-- Supplied data follows --

(* ===== verification/User.v ===== *)
(** * [src/kernel/userland/user.asm] and the processor helpers of [cpu/cpu.h]

    [jmp_user], which builds a frame for user mode on the stack, instruction by
    instruction; and the inline functions of [cpu.h] that switch interrupts, stop
    the processor and read a port. *)

From S2P Require Import Prelude Machine Process Gdt Entry EntryCorrect.

Section user.
Context {W : Type} `{HR : !HasRam W}.
Context (junk : reg → Z) (return_address : Z).

(** The processor with its data segment register. *)
Record user_mach := UserMach { um_mach : mach W; um_ds : Z }.
Definition set_um_mach (x : mach W) (s : user_mach) : user_mach := UserMach x (um_ds s).
Definition on_mach {A} (c : M (mach W) A) : M user_mach A := zoom um_mach set_um_mach c.

(** [mov ax, n] writes the low 16 bits of [rax]. *)
Definition mov_ax (n : Z) : M user_mach unit :=
  on_mach (v ← get_reg RAX; put_reg RAX (v - v mod 2 ^ 16 + n)).
(** [mov ds, ax] *)
Definition mov_ds_ax : M user_mach unit :=
  v ← on_mach (get_reg RAX);
  modify (λ s, UserMach (um_mach s) (u16 v)).

(** The five pushes; the last line of the text, [ireqt], is no instruction: the
    assembler takes a word alone on a line for a label, so that nothing follows. *)
Definition user_frame_code : list (instr W) :=
  [PushI 0x43; Push RSI; PushI 0x202; PushI 0x3b; Push RDI].
Definition jmp_user : M user_mach unit :=
  mov_ax 0x43;;
  mov_ds_ax;;
  on_mach (run junk return_address user_frame_code).

(** ** The inline functions of [cpu.h] *)

Definition enable_interrupts : M (mach W) unit := exec junk return_address Sti.
Definition disable_interrupts : M (mach W) unit := exec junk return_address Cli.

(** [cli], then [for (;;) hlt]. *)
Definition hcf : M (mach W) unit :=
  exec junk return_address Cli;;
  loop (λ _ : unit, mret (inl tt)) tt.

(** [inb]: [device] is what reading a port gives; [dx] holds 16 bits and [al] 8. *)
Definition inb (device : Z → M W Z) (portnum : Z) : M W Z :=
  v ← device (u16 portnum);
  mret (u8 v).

(** ** Properties *)

(** The words [jmp_user] pushes, from the top of the stack. *)
Definition user_frame (c : cpu) : list Z := [0x43; gpr c RSI; 0x202; 0x3b; gpr c RDI].

Lemma user_frame_ok (s0 s : mach W) a : stacked s0 s a [] → cpu_ok (core s0) →
  window (hhdm_offset (ram_of (kern s0))) (a - 40) a →
  runs (run junk return_address user_frame_code) s (λ _ s', stacked s0 s' a (user_frame (core s0))).
Proof.
  intros S C Hw. unfold run, user_frame_code. cbn [for_each exec].
  assert (∀ v, 0 ≤ v < 2 ^ 64 → word v) as Hword by done.
  assert (∀ n, (n < 5)%nat → window (hhdm_offset (ram_of (kern s0))) (a - 8 * (Z.of_nat n + 1)) a) as Hroom.
  { intros n Hn. eapply window_part; [exact Hw|lia]. }
  apply runs_bind. eapply runs_mono; [apply (push_ok s0 s a []); [done|by apply Hword|by apply (Hroom 0%nat); lia]|].
  cbn beta. intros _ s1 S1. apply runs_bind, runs_bind, runs_gets. rewrite (st_gpr _ _ _ _ S1) by done.
  eapply runs_mono; [eapply push_ok; [exact S1|apply C|by apply (Hroom 1%nat); lia]|].
  cbn beta. intros _ s2 S2. apply runs_bind.
  eapply runs_mono; [eapply push_ok; [exact S2|by apply Hword|by apply (Hroom 2%nat); lia]|].
  cbn beta. intros _ s3 S3. apply runs_bind.
  eapply runs_mono; [eapply push_ok; [exact S3|by apply Hword|by apply (Hroom 3%nat); lia]|].
  cbn beta. intros _ s4 S4. apply runs_bind, runs_bind, runs_gets. rewrite (st_gpr _ _ _ _ S4) by done.
  eapply runs_mono; [eapply push_ok; [exact S4|apply C|by apply (Hroom 4%nat); lia]|].
  cbn beta. intros _ s5 S5. by apply runs_ret.
Qed.

(** Pushing leaves the program where it is, in the mode it is in. *)
Definition same_place (c c' : cpu) : Prop :=
  ip c' = ip c ∧ code_segment c' = code_segment c ∧ flags c' = flags c ∧ stack_segment c' = stack_segment c.

Lemma push_place v (s : mach W) : runs (push v) s (λ _ s', same_place (core s) (core s')).
Proof. eapply runs_ok; [reflexivity|]. by split_and!. Qed.

Lemma pushes_place (code : list (instr W)) (s : mach W) :
  Forall (λ i, match i with PushI _ | Push _ => True | _ => False end) code →
  runs (run junk return_address code) s (λ _ s', same_place (core s) (core s')).
Proof.
  intros H. revert s. induction H as [|i code Hi _ IH]; intros s; [apply runs_ret; by split_and!|].
  apply runs_bind. assert (runs (exec junk return_address i) s (λ _ s', same_place (core s) (core s'))) as He.
  { by destruct i. }
  eapply runs_mono; [exact He|]. intros [] s1 (E1 & E2 & E3 & E4). eapply runs_mono; [apply IH|].
  cbn beta. intros _ s2 (F1 & F2 & F3 & F4). unfold same_place. by rewrite F1, F2, F3, F4.
Qed.

Lemma runs_and {S A} (c : M S A) s (P Q : A → S → Prop) :
  runs c s P → runs c s Q → runs c s (λ a s', P a s' ∧ Q a s').
Proof. unfold runs. by destruct (c s) as [[]| | |]. Qed.

Lemma mov_ax_word v n : word v → 0 ≤ n < 2 ^ 16 →
  word (v - v mod 2 ^ 16 + n) ∧ u16 (v - v mod 2 ^ 16 + n) = n.
Proof. unfold word, u16, wrap. intros. split; zify_div. Qed.

(** Interrupts off and on are the bit of the flags, and nothing else. *)
Lemma interrupts_flag s : ∃ s' s'',
  disable_interrupts s = Ok (tt, s') ∧ enable_interrupts s = Ok (tt, s'') ∧
  Z.testbit (flags (core s')) 9 = false ∧ Z.testbit (flags (core s'')) 9 = true ∧
  (∀ i, i ≠ 9 → Z.testbit (flags (core s')) i = Z.testbit (flags (core s)) i ∧
                Z.testbit (flags (core s'')) i = Z.testbit (flags (core s)) i).
Proof.
  do 2 eexists. split; [reflexivity|]. split; [reflexivity|]. cbn [core set_core flags set_flags].
  assert (∀ i, Z.testbit IF i = bool_decide (i = 9)) as HIF.
  { intros i. change IF with (Z.shiftl 1 9). by apply testbit_one_bit. }
  split; [rewrite Z.land_spec, Z.lnot_spec, HIF by lia; apply andb_false_r|].
  split; [rewrite Z.lor_spec, HIF; apply orb_true_r|]. intros i Hi.
  rewrite Z.lor_spec, HIF, bool_decide_false, orb_false_r by done. split; [|done].
  destruct (decide (0 ≤ i)) as [Hi0|Hi0]; [|by rewrite !Z.testbit_neg_r by lia].
  by rewrite Z.land_spec, Z.lnot_spec, HIF, bool_decide_false, andb_true_r by (done || lia).
Qed.

(** [hcf] never returns. *)
Lemma hcf_hangs s : hcf s = Hang.
Proof.
  unfold hcf, mbind, M_bind. cbn [exec modify bind_result fst snd].
  apply (loop_hangs (λ _ : unit, mret (inl tt)) (λ _ _, True)); [|done].
  intros a s' _. by exists tt, s'.
Qed.

(** [jmp_user] prepares the change to user mode and does not make it: with
    room for five words on the stack it loads the user data segment and pushes the
    entry point, the user code segment, flags with interrupts on, the stack and the
    user stack segment in the order of an interrupt frame, and then control runs
    on in the kernel: program, mode, flags and stack segment are unchanged, since
    its last line assembles to nothing.  The frame is right: [iretq] there would
    continue at the entry point in ring 3 on the given stack. *)
Theorem jmp_user_correct (s : user_mach) :
  let c := core (um_mach s) in
  cpu_ok c → window (hhdm_offset (ram_of (kern (um_mach s)))) (gpr c RSP - 40) (gpr c RSP) →
  runs jmp_user s (λ _ s',
    let c' := core (um_mach s') in
    um_ds s' = USER_SS ∧ gpr c' RSP = gpr c RSP - 40 ∧
    (∀ r, r ≠ RSP → r ≠ RAX → gpr c' r = gpr c r) ∧ same_place c c' ∧
    runs iretq (um_mach s') (λ _ m, ip (core m) = gpr c RDI ∧ code_segment (core m) = USER_CS ∧
      flags (core m) = 0x202 ∧ gpr (core m) RSP = gpr c RSI ∧ stack_segment (core m) = USER_SS ∧
      kern m = kern (um_mach s'))).
Proof.
  intros c C Hw. destruct (mov_ax_word (gpr c RAX) 0x43 (ok_gpr _ C RAX)) as [Hword Hlow]; [lia|].
  set (v := gpr c RAX - gpr c RAX mod 2 ^ 16 + 0x43) in *.
  set (s1 := set_core (set_gpr RAX v c) (um_mach s)).
  assert (cpu_ok (core s1)) as C1.
  { destruct C. split; try done. intros r. cbn [core s1 set_core set_gpr gpr]. by case_decide. }
  assert (gpr (core s1) RSP = gpr c RSP) as Esp by done.
  assert (stacked s1 s1 (gpr c RSP) []) as S0.
  { split; cbn [length]; [rewrite Esp; lia|done|by rewrite with_ram_of|apply only_stack_refl|done]. }
  assert (runs (on_mach (run junk return_address user_frame_code)) (UserMach s1 (u16 v)) (λ _ s',
    um_ds s' = u16 v ∧ stacked s1 (um_mach s') (gpr c RSP) (user_frame (core s1)) ∧
    same_place (core s1) (core (um_mach s')))) as H.
  { apply runs_zoom. eapply runs_mono; [apply runs_and; [by apply (user_frame_ok s1 s1)|]|].
    - apply pushes_place. by repeat constructor.
    - cbn beta. intros _ s2 [S2 P2]. by split_and!. }
  unfold jmp_user. apply runs_bind, (runs_ok _ _ tt (UserMach s1 (um_ds s))); [reflexivity|].
  apply runs_bind, (runs_ok _ _ tt (UserMach s1 (u16 v))); [reflexivity|].
  eapply runs_mono; [exact H|]. clear H. cbn beta zeta. intros _ s' (Hds & S & P). cbn [length user_frame] in *. destruct Hw as (H0 & H1 & _).
  pose proof (st_rsp _ _ _ _ S) as Hsp. cbn [length user_frame] in Hsp.
  split; [by rewrite Hds, Hlow|]. split; [rewrite Hsp; lia|]. split.
  { intros r Hr Hr'. rewrite (st_gpr _ _ _ _ S) by done. cbn [core s1 set_core set_gpr gpr].
    by rewrite decide_False. }
  split; [exact P|].
  eapply runs_mono; [apply (iretq_ok (um_mach s') (gpr c RSP - 40)); [rewrite Hsp; lia|lia|lia]|].
  cbn beta. intros _ m (Ek & Eip & Ecs & Efl & Erp & Ess & _).
  assert (∀ (i : nat) w, user_frame (core s1) !! i = Some w →
    load 8 (ram_of (kern (um_mach s'))) (gpr c RSP - 8 * (Z.of_nat i + 1)) = w) as Hwords by apply S.
  rewrite Eip, Ecs, Efl, Erp, Ess. change USER_CS with 0x3b. change USER_SS with 0x43.
  split_and!; [| | | | |done].
  - rewrite <- (Hwords 4%nat (gpr c RDI) eq_refl). f_equal.
  - rewrite <- (Hwords 3%nat 0x3b eq_refl). f_equal. lia.
  - rewrite <- (Hwords 2%nat 0x202 eq_refl). f_equal. lia.
  - rewrite <- (Hwords 1%nat (gpr c RSI) eq_refl). f_equal. lia.
  - rewrite <- (Hwords 0%nat 0x43 eq_refl). f_equal. lia.
Qed.

End user.
Arguments user_mach : clear implicits.

(** ** Instances *)

Definition demo_user : user_mach pstate := UserMach demo_mach 0x30.

Lemma jmp_user_correct_witness :
  let c := core (um_mach demo_user) in
  runs (jmp_user (λ _, 0) 0x9999) demo_user (λ _ s',
    let c' := core (um_mach s') in
    um_ds s' = USER_SS ∧ gpr c' RSP = gpr c RSP - 40 ∧
    (∀ r, r ≠ RSP → r ≠ RAX → gpr c' r = gpr c r) ∧ same_place c c' ∧
    runs iretq (um_mach s') (λ _ m, ip (core m) = gpr c RDI ∧ code_segment (core m) = USER_CS ∧
      flags (core m) = 0x202 ∧ gpr (core m) RSP = gpr c RSI ∧ stack_segment (core m) = USER_SS ∧
      kern m = kern (um_mach s'))).
Proof.
  apply (jmp_user_correct (λ _, 0) 0x9999 demo_user).
  - exact (mi_core _ _ _ demo_may_interrupt).
  - unfold window. vm_compute. intuition congruence.
Defined.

-- Supplied data concluded --

How to complete this task
Scan the records for the word "unit" and copy every line where it is found.

Written solution
Definition mov_ax (n : Z) : M user_mach unit :=
Definition mov_ds_ax : M user_mach unit :=
Definition jmp_user : M user_mach unit :=
Definition enable_interrupts : M (mach W) unit := exec junk return_address Sti.
Definition disable_interrupts : M (mach W) unit := exec junk return_address Cli.
Definition hcf : M (mach W) unit :=
  loop (λ _ : unit, mret (inl tt)) tt.
  apply (loop_hangs (λ _ : unit, mret (inl tt)) (λ _ _, True)); [|done].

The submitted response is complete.